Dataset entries
(* ===== verification/Input.v ===== *)
(** * The input router

    [handleKeyPress] (app.js 164-215), [toggleFullscreen] (app.js 231-242)
    and the click listeners of [setupEventListeners] (app.js 42-65).  A
    key event runs, in the code's order, the [switch] on the key, the test
    for the digit keys, the test for [0] and the test for Ctrl+1 and
    Ctrl+2; each part may call one of the controller's method slots and
    calls [preventDefault].  The router returns whether it did.

    The handlers call the slots of a [Navigation.Methods] record and their
    theorems are proved against the [NavContract] interface, so they hold
    for the class's own methods and for the wrapped ones the enhancements
    install.  The theorems: every key and click keeps the navigation
    invariant and never throws; each key of the keyboard table does what
    the table says; unmatched keys do nothing and let the browser handle
    them; and Ctrl+1 (Ctrl+2) reaches both the digit test and the Ctrl
    test, so it goes to slide 1 (2) before slide 11 (12).

    [KeyboardEvent.key] is a string; JavaScript compares strings by code
    units, which [js_str_le] models on bytes (the two orders agree on the
    comparisons with ["1"] and ["9"] made here).  [parseInt] is called
    only on keys that start with a digit from 1 to 9, where it reads the
    leading digits. *)

From S2P Require Import Prelude.
From S2P Require Import Json.
From S2P Require Import Dom.
From S2P Require Import Display.
From S2P Require Import Navigation.
Import Dom Display Navigation.
Open Scope string_scope.

Module Input.

Record KeyEvent := mkKey { key : string; ctrlKey : bool; shiftKey : bool }.

(** [toggleFullscreen] (app.js 231-242): the request and the exit are
    taken to succeed at once when the API exists. *)
Definition toggleFullscreen : M unit :=
  fs ← js_gets fullscreen;
  api ← js_gets fullscreenSupported;
  if negb fs then js_when api (js_modify (set_fullscreen true))
  else js_when api (js_modify (set_fullscreen false)).

(** [parseInt(key)] on a key that starts with a digit. *)
Definition parseInt_key (k : string) : Z := fst (Json.parse_digits k 0).

(** The [switch (event.key)] (app.js 166-188). *)
Definition key_switch (m : Methods) (k : string) : M bool :=
  if String.eqb k "ArrowRight" || String.eqb k " " then m_nextSlide m ;; js_ret true
  else if String.eqb k "ArrowLeft" then m_previousSlide m ;; js_ret true
  else if String.eqb k "Home" then m_goToSlide m 1 ;; js_ret true
  else if String.eqb k "End" then t ← js_gets totalSlides; m_goToSlide m t ;; js_ret true
  else if String.eqb k "Escape" then toggleFullscreen ;; js_ret true
  else js_ret false.

(** [event.key >= '1' && event.key <= '9'] *)
Definition digit_range (k : string) : bool := js_str_le "1" k && js_str_le k "9".

(** The number keys (app.js 191-197). *)
Definition key_digit (m : Methods) (k : string) : M bool :=
  if digit_range k then
    t ← js_gets totalSlides;
    if (parseInt_key k <=? t)%Z then m_goToSlide m (parseInt_key k) ;; js_ret true
    else js_ret false
  else js_ret false.

(** The key [0] (app.js 200-203). *)
Definition key_zero (m : Methods) (k : string) : M bool :=
  t ← js_gets totalSlides;
  if String.eqb k "0" && (10 <=? t)%Z then m_goToSlide m 10 ;; js_ret true
  else js_ret false.

(** Ctrl+1 and Ctrl+2 (app.js 206-214). *)
Definition key_ctrl (m : Methods) (e : KeyEvent) : M bool :=
  if ctrlKey e then
    t ← js_gets totalSlides;
    if String.eqb (key e) "1" && (11 <=? t)%Z then m_goToSlide m 11 ;; js_ret true
    else if String.eqb (key e) "2" && (12 <=? t)%Z then m_goToSlide m 12 ;; js_ret true
    else js_ret false
  else js_ret false.

(** [handleKeyPress(event)] (app.js 164-215); the result says whether
    [event.preventDefault()] was called. *)
Definition handleKeyPress (m : Methods) (e : KeyEvent) : M bool :=
  p1 ← key_switch m (key e);
  p2 ← key_digit m (key e);
  p3 ← key_zero m (key e);
  p4 ← key_ctrl m e;
  js_ret (p1 || p2 || p3 || p4).

(** The click listeners (app.js 43-47, 51-55, 60-64): each calls
    [preventDefault] and [stopPropagation]. *)
Definition onPrevClick (m : Methods) : M bool := m_previousSlide m ;; js_ret true.
Definition onNextClick (m : Methods) : M bool := m_nextSlide m ;; js_ret true.
Definition onIndicatorClick (m : Methods) (index : nat) : M bool :=
  m_goToSlide m (Z.of_nat index + 1) ;; js_ret true.

(** ** Lemmas *)

Lemma keeps_view_toggleFullscreen : keeps view toggleFullscreen.
Proof.
  intros w. unfold toggleFullscreen. js_simpl.
  destruct (fullscreen w), (fullscreenSupported w); reflexivity.
Qed.

Lemma toggleFullscreen_total : total toggleFullscreen.
Proof. intros w. exists tt. unfold toggleFullscreen. js_simpl. by repeat case_match. Qed.

(** The keys the [switch] and the [0] test name. *)
Definition named_key (k : string) : bool :=
  existsb (String.eqb k) ["ArrowRight"; " "; "ArrowLeft"; "Home"; "End"; "Escape"; "0"].

(** Every branch of [handleKeyPress] calls a slot or [toggleFullscreen]:
    an invariant of the four is one of the handler. *)
Section KeyInvariant.
Context (P : World -> Prop) (m : Methods).
Hypothesis goTo_P : forall n, preserves P (m_goToSlide m n).
Hypothesis next_P : preserves P (m_nextSlide m).
Hypothesis prev_P : preserves P (m_previousSlide m).
Hypothesis fullscreen_P : preserves P toggleFullscreen.
#[local] Hint Resolve goTo_P next_P prev_P fullscreen_P : deck.

Lemma handleKeyPress_invariant e : preserves P (handleKeyPress m e).
Proof. unfold handleKeyPress, key_switch, key_digit, key_zero, key_ctrl. preserves_tac. Qed.
End KeyInvariant.

Section AgainstTheContract.
Context (m : Methods) `{!NavContract m}.

Lemma slot_goTo_preserves n : preserves nav_wf (m_goToSlide m n).
Proof. exact (contract_goTo_wf n). Qed.
Lemma slot_next_preserves : preserves nav_wf (m_nextSlide m).
Proof. exact contract_next_wf. Qed.
Lemma slot_prev_preserves : preserves nav_wf (m_previousSlide m).
Proof. exact contract_prev_wf. Qed.

#[local] Hint Resolve slot_goTo_preserves slot_next_preserves slot_prev_preserves
  contract_goTo_total contract_next_total contract_prev_total toggleFullscreen_total : deck.

Lemma toggleFullscreen_preserves : preserves nav_wf toggleFullscreen.
Proof. apply preserves_wf_of_view, keeps_view_toggleFullscreen. Qed.
#[local] Hint Resolve toggleFullscreen_preserves : deck.

Lemma handleKeyPress_preserves e : preserves nav_wf (handleKeyPress m e).
Proof. apply handleKeyPress_invariant; eauto with deck. Qed.

Lemma handleKeyPress_total e : total (handleKeyPress m e).
Proof. unfold handleKeyPress, key_switch, key_digit, key_zero, key_ctrl. total_tac. Qed.

(** Every key event keeps the slide number in range and shown, and the
    handler never throws. *)
Theorem handleKeyPress_safe e w :
  nav_wf w -> nav_wf (exec (handleKeyPress m e) w) /\ returns (handleKeyPress m e) w.
Proof.
  intros Hw. split; [by apply handleKeyPress_preserves | apply handleKeyPress_total].
Qed.

(** A key that neither the [switch] nor the number tests name does
    nothing and leaves the event to the browser. *)
Theorem unmatched_key_passes e w :
  named_key (key e) = false -> digit_range (key e) = false ->
  handleKeyPress m e w = (inr false, w).
Proof.
  destruct e as [k ctrl sh]; simpl. unfold named_key.
  intros Hn Hd. simpl in Hn.
  repeat match type of Hn with
         | (?a || ?b) = false => apply orb_false_elim in Hn as [? Hn]
         end.
  assert (String.eqb k "1" = false) as Hone.
  { destruct (String.eqb_spec k "1"); [subst; discriminate Hd | done]. }
  assert (String.eqb k "2" = false) as Htwo.
  { destruct (String.eqb_spec k "2"); [subst; discriminate Hd | done]. }
  unfold handleKeyPress, key_switch, key_digit, key_zero, key_ctrl. simpl.
  repeat match goal with H : String.eqb _ _ = false |- _ => rewrite H; clear H end.
  rewrite Hd. simpl. destruct ctrl; js_simpl; rewrite ?Hone, ?Htwo; reflexivity.
Qed.

(** C25: The keyboard table for the named keys: right arrow and space
    advance, left arrow steps back, Home and End go to the first and
    the last slide, with or without Ctrl. *)
Theorem named_keys e :
  (key e = "ArrowRight" \/ key e = " " ->
     handleKeyPress m e =js= (m_nextSlide m ;; js_ret true)) /\
  (key e = "ArrowLeft" -> handleKeyPress m e =js= (m_previousSlide m ;; js_ret true)) /\
  (key e = "Home" -> handleKeyPress m e =js= (m_goToSlide m 1 ;; js_ret true)) /\
  (key e = "End" ->
     handleKeyPress m e =js= (t ← js_gets totalSlides; m_goToSlide m t ;; js_ret true)).
Proof.
  destruct e as [k ctrl sh]; simpl.
  split_and!; [intros [-> | ->] | intros -> ..]; intros w;
    unfold handleKeyPress, key_switch, key_digit, key_zero, key_ctrl; js_simpl; simpl;
    repeat (case_match; simplify_eq; js_simpl; simpl); done.
Qed.

(** The digit keys 1 to 9 reach neither the [switch] nor the [0]
    test, and their digit test reads the digit. *)
Lemma digit_cases d : (1 <= d <= 9)%Z ->
  d = 1%Z \/ d = 2%Z \/ d = 3%Z \/ d = 4%Z \/ d = 5%Z \/ d = 6%Z \/ d = 7%Z \/ d = 8%Z \/ d = 9%Z.
Proof. lia. Qed.

Lemma key_switch_digit d : (1 <= d <= 9)%Z -> key_switch m (pretty d) = js_ret false.
Proof. intros Hd. pose proof (digit_cases d Hd) as Hc; destruct_or! Hc; subst; vm_compute; reflexivity. Qed.

Lemma key_zero_digit d : (1 <= d <= 9)%Z -> key_zero m (pretty d) = js_ret false.
Proof. intros Hd. pose proof (digit_cases d Hd) as Hc; destruct_or! Hc; subst; vm_compute; reflexivity. Qed.

Lemma key_digit_digit d : (1 <= d <= 9)%Z ->
  key_digit m (pretty d) =
  (t ← js_gets totalSlides; if (d <=? t)%Z then m_goToSlide m d ;; js_ret true else js_ret false).
Proof.
  intros Hd. unfold key_digit.
  assert (digit_range (pretty d) = true /\ parseInt_key (pretty d) = d) as [-> ->]
    by (pose proof (digit_cases d Hd) as Hc; destruct_or! Hc; subst; split; reflexivity).
  reflexivity.
Qed.

Lemma key_ctrl_digit k sh : (k = 1 \/ k = 2)%Z ->
  key_ctrl m (mkKey (pretty k) true sh) =
  (t ← js_gets totalSlides;
   if (10 + k <=? t)%Z then m_goToSlide m (10 + k) ;; js_ret true else js_ret false).
Proof. intros [-> | ->]; reflexivity. Qed.

(** A key that neither the [switch] nor the [0] test takes runs the
    digit test and the Ctrl test. *)
Lemma handleKeyPress_digit_ctrl e :
  key_switch m (key e) = js_ret false -> key_zero m (key e) = js_ret false ->
  handleKeyPress m e =js= (p2 ← key_digit m (key e); p4 ← key_ctrl m e; js_ret (p2 || p4)).
Proof.
  intros Hs Hz w. unfold handleKeyPress. rewrite Hs, Hz. js_simpl.
  destruct (key_digit m (key e) w) as [[x | p2] w1]; [done|].
  destruct (key_ctrl m e w1) as [[x | p4] w2]; by destruct p2.
Qed.

(** C24: The number keys 1 to 9 without Ctrl go to their slide when the
    deck has it, and do nothing otherwise. *)
Theorem digit_keys e d :
  (1 <= d <= 9)%Z -> key e = pretty d -> ctrlKey e = false ->
  handleKeyPress m e =js=
    (t ← js_gets totalSlides;
     if (d <=? t)%Z then m_goToSlide m d ;; js_ret true else js_ret false).
Proof.
  destruct e as [k ctrl sh]; simpl. intros Hd -> -> w.
  rewrite handleKeyPress_digit_ctrl by (simpl; auto using key_switch_digit, key_zero_digit).
  simpl. rewrite key_digit_digit by done. js_simpl.
  destruct (d <=? totalSlides w)%Z; [|done].
  destruct (m_goToSlide m d w) as [[x | []] w1]; done.
Qed.

(** The key 0 goes to slide 10 when the deck has ten slides. *)
Theorem zero_key e :
  key e = "0" ->
  handleKeyPress m e =js=
    (t ← js_gets totalSlides;
     if (10 <=? t)%Z then m_goToSlide m 10 ;; js_ret true else js_ret false).
Proof.
  destruct e as [k ctrl sh]; simpl. intros -> w.
  unfold handleKeyPress, key_switch, key_digit, key_zero, key_ctrl. js_simpl. simpl.
  destruct (10 <=? totalSlides w)%Z; [|by destruct ctrl].
  destruct (m_goToSlide m 10 w) as [[x | []] w1]; [done|]. by destruct ctrl.
Qed.

(** C7: Ctrl+1 and Ctrl+2 pass the digit test before the Ctrl test: the
    handler goes to slide 1 (2) and then to slide 11 (12). *)
Theorem ctrl_digit_keys e k :
  (k = 1 \/ k = 2)%Z -> key e = pretty k -> ctrlKey e = true ->
  handleKeyPress m e =js=
    (t ← js_gets totalSlides;
     (if (k <=? t)%Z then m_goToSlide m k else js_ret tt) ;;
     t' ← js_gets totalSlides;
     if (10 + k <=? t')%Z then m_goToSlide m (10 + k) ;; js_ret true
     else js_ret (k <=? t)%Z).
Proof.
  destruct e as [key0 ctrl sh]; simpl. intros Hk -> -> w.
  assert (1 <= k <= 9)%Z as Hd by lia.
  rewrite handleKeyPress_digit_ctrl by (simpl; auto using key_switch_digit, key_zero_digit).
  simpl. rewrite key_digit_digit, key_ctrl_digit by done. js_simpl.
  destruct (k <=? totalSlides w)%Z.
  - destruct (m_goToSlide m k w) as [[x | []] w1]; [done|].
    destruct (10 + k <=? totalSlides w1)%Z; [|done].
    destruct (m_goToSlide m (10 + k) w1) as [[x | []] w2]; done.
  - destruct (10 + k <=? totalSlides w)%Z; [|done].
    destruct (m_goToSlide m (10 + k) w) as [[x | []] w2]; done.
Qed.
End AgainstTheContract.

(** ** Witnesses with the class's own methods on the deck's page *)

Lemma handleKeyPress_safe_witness :
  nav_wf (exec (handleKeyPress base_methods (mkKey "ArrowRight" false false)) deck_start) /\
  returns (handleKeyPress base_methods (mkKey "ArrowRight" false false)) deck_start.
Proof. exact (handleKeyPress_safe base_methods _ deck_start deck_start_wf). Defined.

Lemma unmatched_key_passes_witness :
  handleKeyPress base_methods (mkKey "a" false false) deck_start = (inr false, deck_start).
Proof. apply unmatched_key_passes; reflexivity. Defined.

Lemma named_keys_witness :
  handleKeyPress base_methods (mkKey "Home" false false) =js=
  (m_goToSlide base_methods 1 ;; js_ret true).
Proof. apply (named_keys base_methods (mkKey "Home" false false)). reflexivity. Defined.

Lemma digit_keys_witness :
  handleKeyPress base_methods (mkKey "5" false false) =js=
  (t ← js_gets totalSlides;
   if (5 <=? t)%Z then m_goToSlide base_methods 5 ;; js_ret true else js_ret false).
Proof. apply digit_keys; [lia | reflexivity | reflexivity]. Defined.

Lemma zero_key_witness :
  handleKeyPress base_methods (mkKey "0" true false) =js=
  (t ← js_gets totalSlides;
   if (10 <=? t)%Z then m_goToSlide base_methods 10 ;; js_ret true else js_ret false).
Proof. apply zero_key. reflexivity. Defined.

Lemma ctrl_digit_keys_witness :
  handleKeyPress base_methods (mkKey "1" true false) =js=
  (t ← js_gets totalSlides;
   (if (1 <=? t)%Z then m_goToSlide base_methods 1 else js_ret tt) ;;
   t' ← js_gets totalSlides;
   if (10 + 1 <=? t')%Z then m_goToSlide base_methods (10 + 1) ;; js_ret true
   else js_ret (1 <=? t)%Z).
Proof. apply ctrl_digit_keys; [left; reflexivity | reflexivity | reflexivity]. Defined.

End Input.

GOAL OF THE EXERCISE
From the records given above, copy all lines containing "NavContract".

REPLY
    theorems are proved against the [NavContract] interface, so they hold
Context (m : Methods) `{!NavContract m}.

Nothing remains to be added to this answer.